Objectives This study aims to elucidate the effects of Gal-2 inhibition in atherosclerosis.
Methods ApoE −/− mice were given a high-cholesterol diet (HCD) for 12 weeks. After 6 weeks of HCD, intermediate atherosclerotic plaques were present. To study the effects of anti-Gal-2 nanobody treatment on the progression of existing atherosclerosis, treatment with two llama-derived anti-Gal-2 nanobodies (clones 2H8 and 2C10), or vehicle was given for the remaining 6 weeks.
Results Gal-2 inhibition reduced the progression of existing atherosclerosis. Atherosclerotic plaque area in the aortic root was decreased, especially so in mice treated with 2C10 nanobodies. This clone showed reduced atherosclerosis severity as reflected by a decrease in fibrous cap atheromas in addition to decreases in plaque size.
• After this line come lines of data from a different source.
(** X17. When the runner is installed, its run data can be built and the
    pre-launch check passes, [run] hands exactly one command to the
    launcher: the runner's executable alone, with the environment of
    [get_env], constructed and then started, in the world the run data
    left. *)
Theorem run_launches_executable
    (settings : Settings) (LINUX_SYSTEM : LinuxSystem) (ext : Externals)
    (self : Runner) (w w1 : World)
    (command : list string) (environment : gmap string string) :
  runnable_alone self = true →
  (is_installed settings self w).1 = Ok true →
  get_run_data settings ext self w = (Ok (command, environment), w1) →
  prelaunch LINUX_SYSTEM self = Ok tt →
  run settings LINUX_SYSTEM ext self w =
    (Ok tt,
     with_launch (Started command)
       (with_launch (Constructed command (name self) environment) w1))
  ∧ (∃ exe, command = [exe]
            ∧ get_executable settings self w = (Ok exe, w)
            ∧ is_Some (fs w !! exe))
  ∧ (get_env settings ext self false false w).1 = Ok environment.
Proof.
  intros Halone Hinst Hdata Hpre. split; [|split].
  - unfold run. rewrite Halone. simpl.
    unfold bind at 1. rewrite (is_installed_fst _ _ _ _ Hinst). simpl.
    unfold bind at 1. unfold ret at 1. simpl.
    unfold bind at 1. rewrite Hdata. simpl.
    unfold bind at 1, lift. by rewrite Hpre.
  - apply is_installed_fst in Hinst.
    unfold is_installed in Hinst. unfold get_run_data in Hdata.
    pose proof (get_executable_read_only settings self w) as Hro.
    unfold bind in Hinst, Hdata.
    destruct (get_executable settings self w) as [[exe|e] w0];
      simpl in Hro; subst w0; [|done].
    exists exe. split; [|split; [done|]].
    + destruct (get_env settings ext self false false w) as [[e0|x] w2];
        [|done]. by injection Hdata as <- _ _.
    + unfold Os.path_exists in Hinst. injection Hinst as Hex.
      by apply bool_decide_eq_true in Hex.
  - unfold get_run_data in Hdata. unfold bind in Hdata.
    pose proof (get_executable_read_only settings self w) as Hro.
    destruct (get_executable settings self w) as [[exe|e] w0];
      simpl in Hro; subst w0; [|done].
    destruct (get_env settings ext self false false w) as [[e0|x] w2];
      [|done]. by injection Hdata as _ <- _.
Qed.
The number of plaque resident macrophages was unchanged; however, there was a significant increase in the fraction of CD206+ macrophages. 2C10 treatment also increased plaque α-smooth muscle content, and Gal-2 may have a role in modulating the inflammatory status of smooth muscle cells. Remarkably, both treatments reduced serum cholesterol concentrations including reductions in very low-density lipoprotein, low-density lipoprotein, and high-density lipoprotein while triglyceride concentrations were unchanged.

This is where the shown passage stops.